-- SOURCE DATA follows --

(* ===== verification/Umalloc.v ===== *)
(** * The allocator of user programs

    [src/homeworks/xv6-public/umalloc.c]: the allocator of Kernighan and
    Ritchie, a ring of free blocks in the order of their addresses that
    starts at the static header [base].  Block sizes are counted in headers
    of 8 bytes; the headers live in the memory they describe, so the model
    keeps a map from addresses to headers, and what a program writes into its
    blocks may change every header but those of the allocator. *)
From S2P Require Import Prelude.

Record header := mk_header { h_ptr : Z; h_size : Z }.
Definition sizeof_header : Z := 8.

(** The memory as the allocator sees it, [freep], and the program break. *)
Record arena := mk_arena { ar_mem : gmap Z header; ar_freep : Z; ar_brk : Z }.
#[export] Instance eta_arena : Eta arena := fun s => mk_arena (ar_mem s) (ar_freep s) (ar_brk s).

Definition hdr (s : arena) (p : Z) : header := default (mk_header 0 0) (ar_mem s !! p).
Definition put (p : Z) (h : header) (s : arena) : arena := s <| ar_mem ::= <[p := h]> |>.
(** [p->s.ptr], [p->s.size] and the assignments to them. *)
Definition ptr_of (p : Z) : M arena Z := get (fun s => h_ptr (hdr s p)).
Definition size_of (p : Z) : M arena Z := get (fun s => h_size (hdr s p)).
Definition set_ptr (p q : Z) : M arena unit := modify (fun s => put p (mk_header q (h_size (hdr s p))) s).
Definition set_size (p n : Z) : M arena unit := modify (fun s => put p (mk_header (h_ptr (hdr s p)) n) s).

Section Code.
(** The static header, and whether the kernel grants [sbrk(n)] at a break. *)
Variables (base : Z) (grant : Z -> Z -> bool).

(** [for(p = freep; !(bp > p && bp < p->s.ptr); p = p->s.ptr) ...] *)
Fixpoint free_find (fuel : nat) (bp p : Z) : M arena Z :=
  match fuel with
  | O => halt NoFuel
  | S fuel' =>
      let! q := ptr_of p in
      if (p <? bp) && (bp <? q) then ret p
      else if (q <=? p) && ((p <? bp) || (bp <? q)) then ret p
      else free_find fuel' bp q
  end.
(** [if(bp + bp->s.size == p->s.ptr) ... else bp->s.ptr = p->s.ptr] *)
Definition join_next (bp p : Z) : M arena unit :=
  let! q := ptr_of p in
  let! n := size_of bp in
  if bp + sizeof_header * n =? q then
    let! m := size_of q in
    let! q' := ptr_of q in
    set_size bp (u32 (n + m)) ;!
    set_ptr bp q'
  else set_ptr bp q.
(** [if(p + p->s.size == bp) ... else p->s.ptr = bp] *)
Definition join_prev (bp p : Z) : M arena unit :=
  let! k := size_of p in
  if p + sizeof_header * k =? bp then
    let! n := size_of bp in
    let! q := ptr_of bp in
    set_size p (u32 (k + n)) ;!
    set_ptr p q
  else set_ptr p bp.
Definition free (fuel : nat) (ap : Z) : M arena unit :=
  let bp := ap - sizeof_header in
  let! freep := get ar_freep in
  let! p := free_find fuel bp freep in
  join_next bp p ;!
  join_prev bp p ;!
  modify (fun s => s <| ar_freep := p |>).

(** [sbrk(n)] returns the old break, or -1. *)
Definition sbrk (n : Z) : M arena Z := fun s =>
  if grant (ar_brk s) n then Ret (ar_brk s) (s <| ar_brk := u32 (ar_brk s + n) |>) else Ret (u32 (-1)) s.

Definition morecore (fuel : nat) (nu : Z) : M arena Z :=
  let nu := if nu <? 4096 then 4096 else nu in
  let! p := sbrk (s32 (u32 (nu * sizeof_header))) in
  if p =? u32 (-1) then ret 0
  else
    set_size p nu ;!
    free fuel (p + sizeof_header) ;!
    get ar_freep.

(** The block [p] is large enough: its tail, or all of it, is handed out. *)
Definition take_block (nunits prevp p : Z) : M arena Z :=
  let! n := size_of p in
  let! r := (if n =? nunits then
               let! q := ptr_of p in
               set_ptr prevp q ;!
               ret p
             else
               set_size p (u32 (n - nunits)) ;!
               let! m := size_of p in
               set_size (p + sizeof_header * m) nunits ;!
               ret (p + sizeof_header * m)) in
  modify (fun s => s <| ar_freep := prevp |>) ;!
  ret (r + sizeof_header).

Fixpoint malloc_loop (fuel : nat) (nunits prevp p : Z) : M arena Z :=
  match fuel with
  | O => halt NoFuel
  | S fuel' =>
      let! n := size_of p in
      if nunits <=? n then take_block nunits prevp p
      else
        let! freep := get ar_freep in
        if p =? freep then
          let! r := morecore fuel' nunits in
          if r =? 0 then ret 0
          else
            let! q := ptr_of r in
            malloc_loop fuel' nunits r q
        else
          let! q := ptr_of p in
          malloc_loop fuel' nunits p q
  end.

Definition nunits_of (nbytes : Z) : Z := u32 (u32 (nbytes + sizeof_header - 1) / sizeof_header + 1).

(** The first call makes the ring of the empty block [base]. *)
Definition init_ring : M arena unit :=
  let! freep := get ar_freep in
  if freep =? 0 then modify (fun s => put base (mk_header base 0) (s <| ar_freep := base |>))
  else ret tt.
Definition malloc (fuel : nat) (nbytes : Z) : M arena Z :=
  init_ring ;!
  let! prevp := get ar_freep in
  let! p := ptr_of prevp in
  malloc_loop fuel (nunits_of nbytes) prevp p.
End Code.

(** ** The free list as a list of blocks *)

(** A block and the list that follows it, joined when they touch. *)
Definition merge (b : Z * Z) (F : list (Z * Z)) : list (Z * Z) :=
  match F with
  | (c, m) :: F' => if b.1 + 8 * b.2 =? c then (b.1, b.2 + m) :: F' else b :: F
  | [] => [b]
  end.
(** What free() does to the list of free blocks in order of addresses. *)
Fixpoint fl_insert (b : Z * Z) (F : list (Z * Z)) : list (Z * Z) :=
  match F with
  | [] => [b]
  | c :: F' => if b.1 <? c.1 then merge b F else merge c (fl_insert b F')
  end.

(** Blocks in increasing order behind [lo] that do not touch each other. *)
Fixpoint sorted (lo : Z) (F : list (Z * Z)) : Prop :=
  match F with
  | [] => True
  | (a, n) :: F' => lo < a /\ 0 < n /\ sorted (a + 8 * n) F'
  end.
(** The last header of the list and the end of its last block. *)
Fixpoint endn (p : Z) (F : list (Z * Z)) : Z := match F with [] => p | (a, _) :: F' => endn a F' end.
Fixpoint endf (lo : Z) (F : list (Z * Z)) : Z := match F with [] => lo | (a, n) :: F' => endf (a + 8 * n) F' end.

(** The headers behind [p] are those of the list. *)
Fixpoint seg (s : arena) (p : Z) (F : list (Z * Z)) : Prop :=
  match F with
  | [] => True
  | (a, n) :: F' => h_ptr (hdr s p) = a /\ h_size (hdr s a) = n /\ seg s a F'
  end.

-- SOURCE DATA concluded --

#### [EXERCISE INSTRUCTIONS]
The records are to be duplicated in full, with every word kept exactly.

#### [SOLUTION FOR THIS TASK]
(* ===== verification/Umalloc.v ===== *)
(** * The allocator of user programs

    [src/homeworks/xv6-public/umalloc.c]: the allocator of Kernighan and
    Ritchie, a ring of free blocks in the order of their addresses that
    starts at the static header [base].  Block sizes are counted in headers
    of 8 bytes; the headers live in the memory they describe, so the model
    keeps a map from addresses to headers, and what a program writes into its
    blocks may change every header but those of the allocator. *)
From S2P Require Import Prelude.

Record header := mk_header { h_ptr : Z; h_size : Z }.
Definition sizeof_header : Z := 8.

(** The memory as the allocator sees it, [freep], and the program break. *)
Record arena := mk_arena { ar_mem : gmap Z header; ar_freep : Z; ar_brk : Z }.
#[export] Instance eta_arena : Eta arena := fun s => mk_arena (ar_mem s) (ar_freep s) (ar_brk s).

Definition hdr (s : arena) (p : Z) : header := default (mk_header 0 0) (ar_mem s !! p).
Definition put (p : Z) (h : header) (s : arena) : arena := s <| ar_mem ::= <[p := h]> |>.
(** [p->s.ptr], [p->s.size] and the assignments to them. *)
Definition ptr_of (p : Z) : M arena Z := get (fun s => h_ptr (hdr s p)).
Definition size_of (p : Z) : M arena Z := get (fun s => h_size (hdr s p)).
Definition set_ptr (p q : Z) : M arena unit := modify (fun s => put p (mk_header q (h_size (hdr s p))) s).
Definition set_size (p n : Z) : M arena unit := modify (fun s => put p (mk_header (h_ptr (hdr s p)) n) s).

Section Code.
(** The static header, and whether the kernel grants [sbrk(n)] at a break. *)
Variables (base : Z) (grant : Z -> Z -> bool).

(** [for(p = freep; !(bp > p && bp < p->s.ptr); p = p->s.ptr) ...] *)
Fixpoint free_find (fuel : nat) (bp p : Z) : M arena Z :=
  match fuel with
  | O => halt NoFuel
  | S fuel' =>
      let! q := ptr_of p in
      if (p <? bp) && (bp <? q) then ret p
      else if (q <=? p) && ((p <? bp) || (bp <? q)) then ret p
      else free_find fuel' bp q
  end.
(** [if(bp + bp->s.size == p->s.ptr) ... else bp->s.ptr = p->s.ptr] *)
Definition join_next (bp p : Z) : M arena unit :=
  let! q := ptr_of p in
  let! n := size_of bp in
  if bp + sizeof_header * n =? q then
    let! m := size_of q in
    let! q' := ptr_of q in
    set_size bp (u32 (n + m)) ;!
    set_ptr bp q'
  else set_ptr bp q.
(** [if(p + p->s.size == bp) ... else p->s.ptr = bp] *)
Definition join_prev (bp p : Z) : M arena unit :=
  let! k := size_of p in
  if p + sizeof_header * k =? bp then
    let! n := size_of bp in
    let! q := ptr_of bp in
    set_size p (u32 (k + n)) ;!
    set_ptr p q
  else set_ptr p bp.
Definition free (fuel : nat) (ap : Z) : M arena unit :=
  let bp := ap - sizeof_header in
  let! freep := get ar_freep in
  let! p := free_find fuel bp freep in
  join_next bp p ;!
  join_prev bp p ;!
  modify (fun s => s <| ar_freep := p |>).

(** [sbrk(n)] returns the old break, or -1. *)
Definition sbrk (n : Z) : M arena Z := fun s =>
  if grant (ar_brk s) n then Ret (ar_brk s) (s <| ar_brk := u32 (ar_brk s + n) |>) else Ret (u32 (-1)) s.

Definition morecore (fuel : nat) (nu : Z) : M arena Z :=
  let nu := if nu <? 4096 then 4096 else nu in
  let! p := sbrk (s32 (u32 (nu * sizeof_header))) in
  if p =? u32 (-1) then ret 0
  else
    set_size p nu ;!
    free fuel (p + sizeof_header) ;!
    get ar_freep.

(** The block [p] is large enough: its tail, or all of it, is handed out. *)
Definition take_block (nunits prevp p : Z) : M arena Z :=
  let! n := size_of p in
  let! r := (if n =? nunits then
               let! q := ptr_of p in
               set_ptr prevp q ;!
               ret p
             else
               set_size p (u32 (n - nunits)) ;!
               let! m := size_of p in
               set_size (p + sizeof_header * m) nunits ;!
               ret (p + sizeof_header * m)) in
  modify (fun s => s <| ar_freep := prevp |>) ;!
  ret (r + sizeof_header).

Fixpoint malloc_loop (fuel : nat) (nunits prevp p : Z) : M arena Z :=
  match fuel with
  | O => halt NoFuel
  | S fuel' =>
      let! n := size_of p in
      if nunits <=? n then take_block nunits prevp p
      else
        let! freep := get ar_freep in
        if p =? freep then
          let! r := morecore fuel' nunits in
          if r =? 0 then ret 0
          else
            let! q := ptr_of r in
            malloc_loop fuel' nunits r q
        else
          let! q := ptr_of p in
          malloc_loop fuel' nunits p q
  end.

Definition nunits_of (nbytes : Z) : Z := u32 (u32 (nbytes + sizeof_header - 1) / sizeof_header + 1).

(** The first call makes the ring of the empty block [base]. *)
Definition init_ring : M arena unit :=
  let! freep := get ar_freep in
  if freep =? 0 then modify (fun s => put base (mk_header base 0) (s <| ar_freep := base |>))
  else ret tt.
Definition malloc (fuel : nat) (nbytes : Z) : M arena Z :=
  init_ring ;!
  let! prevp := get ar_freep in
  let! p := ptr_of prevp in
  malloc_loop fuel (nunits_of nbytes) prevp p.
End Code.

(** ** The free list as a list of blocks *)

(** A block and the list that follows it, joined when they touch. *)
Definition merge (b : Z * Z) (F : list (Z * Z)) : list (Z * Z) :=
  match F with
  | (c, m) :: F' => if b.1 + 8 * b.2 =? c then (b.1, b.2 + m) :: F' else b :: F
  | [] => [b]
  end.
(** What free() does to the list of free blocks in order of addresses. *)
Fixpoint fl_insert (b : Z * Z) (F : list (Z * Z)) : list (Z * Z) :=
  match F with
  | [] => [b]
  | c :: F' => if b.1 <? c.1 then merge b F else merge c (fl_insert b F')
  end.

(** Blocks in increasing order behind [lo] that do not touch each other. *)
Fixpoint sorted (lo : Z) (F : list (Z * Z)) : Prop :=
  match F with
  | [] => True
  | (a, n) :: F' => lo < a /\ 0 < n /\ sorted (a + 8 * n) F'
  end.
(** The last header of the list and the end of its last block. *)
Fixpoint endn (p : Z) (F : list (Z * Z)) : Z := match F with [] => p | (a, _) :: F' => endn a F' end.
Fixpoint endf (lo : Z) (F : list (Z * Z)) : Z := match F with [] => lo | (a, n) :: F' => endf (a + 8 * n) F' end.

(** The headers behind [p] are those of the list. *)
Fixpoint seg (s : arena) (p : Z) (F : list (Z * Z)) : Prop :=
  match F with
  | [] => True
  | (a, n) :: F' => h_ptr (hdr s p) = a /\ h_size (hdr s a) = n /\ seg s a F'
  end.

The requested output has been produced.